What the task requires
Using the entries that follow, write out the line containing "Definition calculate_acceleration (r_vector", the line containing "let* s2 := vadd", and every line between them, exactly and nothing else.

==== Supplied data ====

(** * Orbital propagation core of space-simulation, embedded in Rocq

    Shallow embedding of [src/constants.py], [src/orbital_mechanics.py] and
    [src/simulation.py].  Numbers are IEEE binary64 values (Rocq's primitive
    floats), the representation numpy and Python use; numpy arrays are lists of
    floats with element-wise operations; Python exceptions are the [Raise]
    branch of a small exception monad. *)

From Stdlib Require Import ZArith Bool List String Lia.
From Stdlib Require Import Floats.
From Stdlib Require Uint63.
Import ListNotations.

Open Scope float_scope.
#[local] Set Warnings "-inexact-float".

(** ** Exceptions *)

Inductive PyError :=
| ValueError (msg : string)
| External (msg : string).

Inductive Exc (A : Type) :=
| Ret (a : A)
| Raise (e : PyError).
Arguments Ret {A} a.
Arguments Raise {A} e.

Definition bind {A B} (m : Exc A) (f : A -> Exc B) : Exc B :=
  match m with
  | Ret a => f a
  | Raise e => Raise e
  end.

Notation "'let*' x ':=' m 'in' f" := (bind m (fun x => f))
  (at level 200, x name, m at level 100, f at level 200).
Notation "'let*' ' p ':=' m 'in' f" := (bind m (fun x => match x with p => f end))
  (at level 200, p pattern, m at level 100, f at level 200).

(** ** constants.py *)

Definition GM_EARTH : float := 398600.4418.
Definition RADIUS_EARTH : float := 6378.137.
Definition J2 : float := 1.08263e-3.

(** ** numpy primitives *)

(** [x ** n] for a positive integer exponent.  numpy and Python delegate to
    libm's [pow]; it is modelled by the chain of products [x * x * ... * x],
    which agrees with [pow] on zeros, infinities and NaN and on exponent 2,
    and up to the last bits otherwise. *)
Fixpoint fpow (x : float) (n : nat) : float :=
  match n with
  | O => 1
  | 1%nat => x
  | S m => fpow x m * x
  end.

(** Element-wise sum of two arrays; numpy refuses arrays of different shapes. *)
Fixpoint vadd_raw (u v : list float) : list float :=
  match u, v with
  | a :: u', b :: v' => (a + b) :: vadd_raw u' v'
  | _, _ => []
  end.

Definition vadd (u v : list float) : Exc (list float) :=
  if Nat.eqb (List.length u) (List.length v) then Ret (vadd_raw u v)
  else Raise (ValueError "operands could not be broadcast together").

Fixpoint vsub_raw (u v : list float) : list float :=
  match u, v with
  | a :: u', b :: v' => (a - b) :: vsub_raw u' v'
  | _, _ => []
  end.

Definition vsub (u v : list float) : Exc (list float) :=
  if Nat.eqb (List.length u) (List.length v) then Ret (vsub_raw u v)
  else Raise (ValueError "operands could not be broadcast together").

(** Scalar times array. *)
Definition smul (c : float) (v : list float) : list float := map (fun a => c * a) v.

(** [np.linalg.norm] of a 1-D array: [sqrt(x.dot(x))]. *)
Definition norm (v : list float) : float :=
  sqrt (fold_left (fun acc a => acc + a * a) v 0).

(** ** orbital_mechanics.py *)

(** [calculate_acceleration(r_vector)]: two-body term plus J2 term.  The
    unpacking [x, y, z = r_vector] raises unless the array has 3 entries. *)
Definition calculate_acceleration (r_vector : list float) : Exc (list float) :=
  let r_norm := norm r_vector in
  match r_vector with
  | [x; y; z] =>
      let a_kepler := smul (-GM_EARTH / fpow r_norm 3) r_vector in
      let k_j2 := 1.5 * J2 * GM_EARTH * fpow RADIUS_EARTH 2 / fpow r_norm 5 in
      let z2 := fpow z 2 in
      let r2 := fpow r_norm 2 in
      let ax_j2 := k_j2 * x * (5 * z2 / r2 - 1) in
      let ay_j2 := k_j2 * y * (5 * z2 / r2 - 1) in
      let az_j2 := k_j2 * z * (5 * z2 / r2 - 3) in
      let a_j2 := [ax_j2; ay_j2; az_j2] in
      vadd a_kepler a_j2
  | _ => Raise (ValueError "wrong number of values to unpack")
  end.

(** [get_derivatives(t, state)]: [np.hstack((state[3:6], a))]; [t] unused. *)
Definition get_derivatives (t : float) (state : list float) : Exc (list float) :=
  let r_vector := firstn 3 state in
  let v_vector := skipn 3 (firstn 6 state) in
  let* a_vector := calculate_acceleration r_vector in
  Ret (v_vector ++ a_vector).

(** One pass of the loop body of [runge_kutta_4]: from [state_current] at
    time [t_current] to [state_next]. *)
Definition rk4_step (t_current delta_t : float) (state_current : list float)
  : Exc (list float) :=
  let* d1 := get_derivatives t_current state_current in
  let k1 := smul delta_t d1 in
  let* s2 := vadd state_current (smul 0.5 k1) in
  let* d2 := get_derivatives (t_current + 0.5 * delta_t) s2 in
  let k2 := smul delta_t d2 in
  let* s3 := vadd state_current (smul 0.5 k2) in
  let* d3 := get_derivatives (t_current + 0.5 * delta_t) s3 in
  let k3 := smul delta_t d3 in
  let* s4 := vadd state_current k3 in
  let* d4 := get_derivatives (t_current + delta_t) s4 in
  let k4 := smul delta_t d4 in
  let* w1 := vadd k1 (smul 2.0 k2) in
  let* w2 := vadd w1 (smul 2.0 k3) in
  let* w3 := vadd w2 k4 in
  vadd state_current (smul (1.0 / 6.0) w3).

(** The loop [for i in range(num_steps)] from a current time and state: the
    rows [1 .. num_steps] of [time_series] and [state_history]; each new time
    is [t_current + delta_t]. *)
Fixpoint rk4_loop (n : nat) (delta_t t_current : float) (state_current : list float)
  : Exc (list float * list (list float)) :=
  match n with
  | O => Ret ([], [])
  | S n' =>
      let* state_next := rk4_step t_current delta_t state_current in
      let t_next := t_current + delta_t in
      let* '(ts, hist) := rk4_loop n' delta_t t_next state_next in
      Ret (t_next :: ts, state_next :: hist)
  end.

(** [runge_kutta_4(state_initial, delta_t, num_steps)] returns
    [(time_series, state_history)]; row 0 is [(0.0, state_initial)]. *)
Definition runge_kutta_4 (state_initial : list float) (delta_t : float) (num_steps : nat)
  : Exc (list float * list (list float)) :=
  let* '(ts, hist) := rk4_loop num_steps delta_t 0 state_initial in
  Ret (0 :: ts, state_initial :: hist).

(** ** Reading the spec *)

(** The RK4 recurrence as the spec writes it (section 4.3): [k1 = dt *
    derivative(s)], [k2 = dt * derivative(s + 0.5*k1)] at [t + dt/2],
    [k3 = dt * derivative(s + 0.5*k2)] at [t + dt/2], [k4 = dt *
    derivative(s + k3)] at [t + dt], [s_next = s + (1/6)*(k1 + 2*k2 + 2*k3 + k4)]. *)
Definition rk4_spec_step (t dt : float) (s : list float) : Exc (list float) :=
  let* d1 := get_derivatives t s in
  let k1 := smul dt d1 in
  let* m1 := vadd s (smul 0.5 k1) in
  let* d2 := get_derivatives (t + dt / 2) m1 in
  let k2 := smul dt d2 in
  let* m2 := vadd s (smul 0.5 k2) in
  let* d3 := get_derivatives (t + dt / 2) m2 in
  let k3 := smul dt d3 in
  let* m3 := vadd s k3 in
  let* d4 := get_derivatives (t + dt) m3 in
  let k4 := smul dt d4 in
  let* w := vadd k1 (smul 2 k2) in
  let* w := vadd w (smul 2 k3) in
  let* w := vadd w k4 in
  vadd s (smul (1 / 6) w).

(** The force model as the spec writes it (section 4.1), with the constants
    of the claim: [a_kepler = -(GM/|r|^3) * r] plus the J2 term with
    [k = 1.5 * J2 * GM * R_eq^2 / |r|^5]. *)
Definition acceleration_spec (x y z : float) : list float :=
  let GM := 398600.4418 in
  let R_eq := 6378.137 in
  let J2c := 1.08263e-3 in
  let r := norm [x; y; z] in
  let a_kepler := smul (- (GM / fpow r 3)) [x; y; z] in
  let k := 1.5 * J2c * GM * fpow R_eq 2 / fpow r 5 in
  let z2 := fpow z 2 in
  let r2 := fpow r 2 in
  let a_j2 := [k * x * (5 * z2 / r2 - 1); k * y * (5 * z2 / r2 - 1);
               k * z * (5 * z2 / r2 - 3)] in
  vadd_raw a_kepler a_j2.

(** ** Classifying floats *)

(** [x == 0.0] in Python: [+0.0] or [-0.0]. *)
Definition fzero (x : float) : bool :=
  match Prim2SF x with S754_zero _ => true | _ => false end.

(** [math.isfinite(x)]. *)
Definition ffin (x : float) : bool :=
  match Prim2SF x with S754_zero _ | S754_finite _ _ _ => true | _ => false end.

(** Python's [float(n)] for a small natural number. *)
Definition float_of_nat (n : nat) : float := of_uint63 (Uint63.of_Z (Z.of_nat n)).

(** [0 + dt + dt + ... + dt] ([i] additions), summed from the left. *)
Fixpoint iter_add (i : nat) (dt : float) : float :=
  match i with
  | O => 0
  | S j => iter_add j dt + dt
  end.

(** A position whose derived magnitudes are usable by the force model: the
    factors [-GM/|r|^3] and [k_j2] are finite, and [|r|^2] is finite and not
    zero (none of the powers of [|r|] underflowed or overflowed). *)
Definition regular_position (r : list float) : bool :=
  let r_norm := norm r in
  ffin (-GM_EARTH / fpow r_norm 3)
  && ffin (1.5 * J2 * GM_EARTH * fpow RADIUS_EARTH 2 / fpow r_norm 5)
  && ffin (fpow r_norm 2) && negb (fzero (fpow r_norm 2)).

(** A state in the equatorial plane: [z == 0] and [vz == 0]. *)
Definition equatorial (s : list float) : bool :=
  fzero (nth 2 s 1) && fzero (nth 5 s 1).
(** * canvas_spoof.js: noise on the alpha channel of exported canvases

    The script is one immediately-invoked arrow function.  Inside a
    [try]/[catch] it captures [CanvasRenderingContext2D.prototype.getImageData],
    defines [noisyFunction], and replaces [HTMLCanvasElement.prototype.toDataURL]
    and [HTMLCanvasElement.prototype.toBlob] by wrappers that call
    [noisyFunction(this, this.getContext("2d"))] and then the captured original.

    The embedding is shallow.  The page is a record (the two globals with
    their prototype slots, the canvases, the values [Math.random] is going
    to return, and a log of what happened); script code is written in a
    state-and-exception monad over it.  The browser natives the script calls
    ([getContext], [getImageData], [putImageData], the native exports) are
    modelled after the HTML standard; premultiplied storage is not modelled:
    a canvas keeps the bytes that [putImageData] wrote. *)

From Stdlib Require Import ZArith Lia ZifyNat Bool String.
From Stdlib Require Import Floats.SpecFloat.
From stdpp Require Import base list.
From Equations Require Import Equations.

Local Open Scope Z_scope.

(** ** Numbers *)

Module Number.

(** [Math.random()] and [Math.random() * 3] are IEEE 754 binary64 values. *)
Definition float64 : Type := spec_float.

Definition mul : float64 -> float64 -> float64 := SFmul 53 1024.

Definition zero : float64 := S754_zero false.
Definition one : float64 := S754_finite false 4503599627370496 (-52).
Definition three : float64 := S754_finite false 6755399441055744 (-51).

(** What [Math.random] may return: a binary64 value [r] with [0 <= r < 1]. *)
Definition is_draw (r : float64) : bool :=
  valid_binary 53 1024 r && SFleb zero r && SFltb r one.

(** The numbers the alpha computation meets are integers that binary64
    holds exactly, or not finite ([NaN], the infinities): [None]. *)
Definition number : Type := option Z.

(** [Math.floor]: the shift by a negative exponent is the floor division. *)
Definition Math_floor (x : float64) : number :=
  match x with
  | S754_zero _ => Some 0
  | S754_finite s m e => Some (Z.shiftl (cond_Zopp s (Zpos m)) e)
  | S754_infinity _ | S754_nan => None
  end.

Definition add (a b : number) : number :=
  match a, b with
  | Some x, Some y => Some (x + y)
  | _, _ => None
  end.

Definition sub (a b : number) : number :=
  match a, b with
  | Some x, Some y => Some (x - y)
  | _, _ => None
  end.

(** [ToInt32]: not finite gives 0, an integer wraps into [-2^31, 2^31). *)
Definition ToInt32 (a : number) : Z :=
  match a with
  | Some x => (x + 2147483648) mod 4294967296 - 2147483648
  | None => 0
  end.

(** The operator [&]. *)
Definition bitand (a b : number) : Z := Z.land (ToInt32 a) (ToInt32 b).

(** Storing an integer into a [Uint8ClampedArray] element. *)
Definition ToUint8Clamp (v : Z) : Z := Z.max 0 (Z.min 255 v).

End Number.

(** ** The page *)

Inductive exn : Type :=
  | ReferenceError (name : string)
  | TypeError (what : string)
  | IndexSizeError (operation : string)
  | SecurityError (operation : string).

Inductive completion (A : Type) : Type :=
  | Normal (a : A)
  | Throw (e : exn).
Arguments Normal {A} a.
Arguments Throw {A} e.

Inductive native : Type :=
  | native_getImageData
  | native_toDataURL
  | native_toBlob.

(** A property value of one of the two prototypes: nothing, a native, or a
    function the script created.  Both functions the script creates have the
    same body and differ in their captured variables only: [getImageData]
    (through [noisyFunction]) and the original export. *)
Inductive value : Type :=
  | Undefined
  | Native (f : native)
  | Wrapper (getImageData : value) (original : value).

Inductive arg : Type :=
  | ArgUndefined
  | ArgString (s : string)
  | ArgNumber (x : Number.float64)
  | ArgFunction (callback : nat).

(** The file the browser's encoder makes of a bitmap: kept as a term. *)
Record encoded : Type := Encoded {
  enc_width : nat;
  enc_height : nat;
  enc_pixels : list Z;
  enc_options : list arg
}.

Inductive result : Type :=
  | RUndefined
  | RDataURL (image : option encoded).   (* [None] is the string "data:," *)

Inductive context_mode : Type :=
  | NoContext          (* getContext was never called *)
  | Context2D          (* the canvas has a 2D context *)
  | OtherContext.      (* the canvas is bound to webgl, bitmaprenderer, ... *)

Record canvas : Type := Canvas {
  width : nat;
  height : nat;
  mode : context_mode;
  origin_clean : bool;
  bitmap : list Z        (* RGBA, row-major, one byte per channel *)
}.

Record ImageData : Type := Build_ImageData {
  image_width : nat;
  image_height : nat;
  data : list Z
}.

Inductive event : Type :=
  | PixelRead (context : nat) (sw sh : nat)
  | ElementGet (i : nat)
  | ElementSet (i : nat) (v : Z)
  | PixelWrite (context : nat) (pixels : list Z)
  | NativeCall (f : native) (this : nat) (args : list arg)
  | BlobTask (callback : nat) (blob : option encoded)
  | ConsoleError (message : string) (e : exn).

Record CanvasRenderingContext2D_prototype : Type := Context2DProto {
  getImageData : value
}.

Record HTMLCanvasElement_prototype : Type := CanvasProto {
  toDataURL : value;
  toBlob : value
}.

Record page : Type := Page {
  CanvasRenderingContext2D : option CanvasRenderingContext2D_prototype;
  HTMLCanvasElement : option HTMLCanvasElement_prototype;
  canvases : list canvas;       (* a canvas is named by its position *)
  random : nat -> Number.float64;  (* the values Math.random returns, in order *)
  drawn : nat;                  (* how many of them were returned *)
  trace : list event
}.

Definition with_HTMLCanvasElement (p : HTMLCanvasElement_prototype) (s : page) : page :=
  Page (CanvasRenderingContext2D s) (Some p) (canvases s) (random s) (drawn s) (trace s).
(** X7. The class id written on a label line is the position of the
    label's class in the dataset's class list (the last position, should
    a name occur twice), for every class but one named [__proto__], which
    gets no entry. A label that names no class gets 0 when it is found
    nowhere, so its line is the very line of the same box labelled with
    the first class; a label that is a name of [Object.prototype] and no
    entry prints as the text of the inherited member instead. *)
Theorem class_index_is_position (classes : list AnnotationClass) :
  (forall i cls,
      classes !! i = Some cls ->
      name cls <> "__proto__" ->
      (forall j later, i < j -> classes !! j = Some later ->
                       name later <> name cls) ->
      classMapping classes !! name cls = Some i
      /\ classIdText (classMapping classes) (name cls) = pretty i)
  /\ (NoDup (name <$> classes) ->
      forall i cls, classes !! i = Some cls -> name cls <> "__proto__" ->
                    classMapping classes !! name cls = Some i)
  /\ (forall n, n ∉ name <$> classes \/ n = "__proto__" ->
                classMapping classes !! n = None)
  /\ (forall n, n ∉ name <$> classes -> n ∉ inheritedNames ->
                classIdText (classMapping classes) n = "0")
  /\ (forall n, n ∉ name <$> classes \/ n = "__proto__" ->
                n ∈ inheritedNames ->
                classIdText (classMapping classes) n = inheritedText n)
  /\ (forall first box other,
        NoDup (name <$> classes) ->
        classes !! 0 = Some first ->
        name first <> "__proto__" ->
        label other ∉ name <$> classes ->
        label other ∉ inheritedNames ->
        yoloLine 640 640 (classMapping classes)
          {| x := x box; y := y box; width := width box;
             height := height box; label := label other |}
        = yoloLine 640 640 (classMapping classes)
            {| x := x box; y := y box; width := width box;
               height := height box; label := name first |}).
Proof.
  assert (Hlast : forall i cls,
      classes !! i = Some cls ->
      name cls <> "__proto__" ->
      (forall j later, i < j -> classes !! j = Some later ->
                       name later <> name cls) ->
      classMapping classes !! name cls = Some i).
  { intros i cls Hi Hproto Hl. unfold classMapping.
    by rewrite (classMapping_from_last classes 0 ∅ i cls Hi Hproto Hl). }
  assert (Hnodup : NoDup (name <$> classes) ->
      forall i cls, classes !! i = Some cls -> name cls <> "__proto__" ->
                    classMapping classes !! name cls = Some i).
  { intros Hnd i cls Hi Hproto. apply Hlast; [done|done|].
    intros j later Hij Hj Heq.
    assert (i = j); [|lia].
    eapply NoDup_lookup; [exact Hnd| |].
    - by rewrite list_lookup_fmap, Hi.
    - rewrite list_lookup_fmap, Hj. simpl. by rewrite Heq. }
  assert (Hnone : forall n, n ∉ name <$> classes \/ n = "__proto__" ->
                            classMapping classes !! n = None).
  { intros n [Hn| ->]; unfold classMapping.
    - by rewrite classMapping_from_other.
    - by rewrite classMapping_from_proto. }
  assert (Hzero : forall n, n ∉ name <$> classes -> n ∉ inheritedNames ->
                            classIdText (classMapping classes) n = "0").
  { intros n Hn Hord. unfold classIdText, plainGet.
    rewrite Hnone by (by left). by rewrite decide_False. }
  split; [|split; [exact Hnodup|split; [exact Hnone|split; [exact Hzero|split]]]].
  - intros i cls Hi Hproto Hl. split; [by apply Hlast|].
    unfold classIdText, plainGet. by rewrite (Hlast i cls Hi Hproto Hl).
  - intros n Hn Hin. unfold classIdText, plainGet.
    rewrite (Hnone n Hn). by rewrite decide_True.
  - intros first box other Hnd Hfirst Hproto Hother Hord.
    unfold yoloLine. cbn [x y width height label].
    rewrite (Hzero _ Hother Hord).
    unfold classIdText, plainGet.
    by rewrite (Hnodup Hnd 0 first Hfirst Hproto).
Qed.
Lemma draw_below (seed n : Z) :
  0 < n → 0 <= Qfloor ((mulberry32 seed).1 * inject_Z n)%Q < n.
Proof.
  intros Hn. destruct (mulberry32_range seed) as [Hlo Hhi].
  assert (0 < inject_Z n)%Q as HnQ.
  { change 0%Q with (inject_Z 0). by rewrite <- Zlt_Qlt. }
  apply Qfloor_range.
  - by apply Qmult_le_0_compat; [| apply Qlt_le_weak].
  - rewrite <- (Qmult_1_l (inject_Z n)) at 2.
    by apply Qmult_lt_compat_r.
Qed.

(** ** Where the nodes are *)

(** A node of chunk (cx, cz): on the ground floor, inside the chunk, at
    least two cells from its border. *)
Lemma node_inside (cx cz lx lz : Z) :
  2 <= lx <= 29 → 2 <= lz <= 29 →
  let pos := mkPos (cx * CHUNK_SIZE + lx) 0 (cz * CHUNK_SIZE + lz) in
  positionToChunk pos = mkChunkCoord cx cz ∧ positionToLocal pos = (lx, lz).
Proof.
  intros Hx Hz. cbv zeta. split.
  - unfold positionToChunk; simpl. rewrite !floor_div_spec. unfold CHUNK_SIZE.
    f_equal.
    + rewrite Z.add_comm, Z.div_add by lia. rewrite Z.div_small; lia.
    + rewrite Z.add_comm, Z.div_add by lia. rewrite Z.div_small; lia.
  - rewrite positionToLocal_spec; simpl. unfold CHUNK_SIZE. f_equal.
    + rewrite Z.add_comm, Z.mod_add by lia. apply Z.mod_small. lia.
    + rewrite Z.add_comm, Z.mod_add by lia. apply Z.mod_small. lia.
Qed.

Lemma generateNodes_spec (n : nat) (cx cz : Z) (isStartArea : bool) (seed : Z) :
  length (generateNodes n cx cz isStartArea seed) = n ∧
  Forall (fun node =>
            pos_y (position node) = 0 ∧
            positionToChunk (position node) = mkChunkCoord cx cz ∧
            2 <= (positionToLocal (position node)).1 <= 29 ∧
            2 <= (positionToLocal (position node)).2 <= 29)
         (generateNodes n cx cz isStartArea seed).
Proof.
  revert seed. induction n as [| n IH]; intros seed; [by split|].
  cbn [generateNodes].
  pose proof (draw_below seed (CHUNK_SIZE - 4) ltac:(by vm_compute)) as Hx.
  destruct (mulberry32 seed) as [r1 s1]. cbn [fst] in Hx.
  pose proof (draw_below s1 (CHUNK_SIZE - 4) ltac:(by vm_compute)) as Hz.
  destruct (mulberry32 s1) as [r2 s2]. cbn [fst] in Hz.
  destruct (if isStartArea then _ else _) as [rt s3].
  destruct (pickWeightedPurity s3) as [pu s4].
  destruct (IH s4) as [Hlen Hall].
  split; [simpl; by rewrite Hlen|].
  constructor; [| exact Hall].
  cbn [position].
  set (lx := Qfloor (r1 * inject_Z (CHUNK_SIZE - 4))) in *.
  set (lz := Qfloor (r2 * inject_Z (CHUNK_SIZE - 4))) in *.
  unfold CHUNK_SIZE in Hx, Hz.
  destruct (node_inside cx cz (lx + 2) (lz + 2)) as [Hchunk Hlocal]; [lia | lia |].
  rewrite Hchunk, Hlocal. cbn [fst snd pos_y].
  split; [done|]. split; [done|]. lia.
Qed.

====

Answer area
Definition calculate_acceleration (r_vector : list float) : Exc (list float) :=
  let r_norm := norm r_vector in
  match r_vector with
  | [x; y; z] =>
      let a_kepler := smul (-GM_EARTH / fpow r_norm 3) r_vector in
      let k_j2 := 1.5 * J2 * GM_EARTH * fpow RADIUS_EARTH 2 / fpow r_norm 5 in
      let z2 := fpow z 2 in
      let r2 := fpow r_norm 2 in
      let ax_j2 := k_j2 * x * (5 * z2 / r2 - 1) in
      let ay_j2 := k_j2 * y * (5 * z2 / r2 - 1) in
      let az_j2 := k_j2 * z * (5 * z2 / r2 - 3) in
      let a_j2 := [ax_j2; ay_j2; az_j2] in
      vadd a_kepler a_j2
  | _ => Raise (ValueError "wrong number of values to unpack")
  end.

(** [get_derivatives(t, state)]: [np.hstack((state[3:6], a))]; [t] unused. *)
Definition get_derivatives (t : float) (state : list float) : Exc (list float) :=
  let r_vector := firstn 3 state in
  let v_vector := skipn 3 (firstn 6 state) in
  let* a_vector := calculate_acceleration r_vector in
  Ret (v_vector ++ a_vector).

(** One pass of the loop body of [runge_kutta_4]: from [state_current] at
    time [t_current] to [state_next]. *)
Definition rk4_step (t_current delta_t : float) (state_current : list float)
  : Exc (list float) :=
  let* d1 := get_derivatives t_current state_current in
  let k1 := smul delta_t d1 in
  let* s2 := vadd state_current (smul 0.5 k1) in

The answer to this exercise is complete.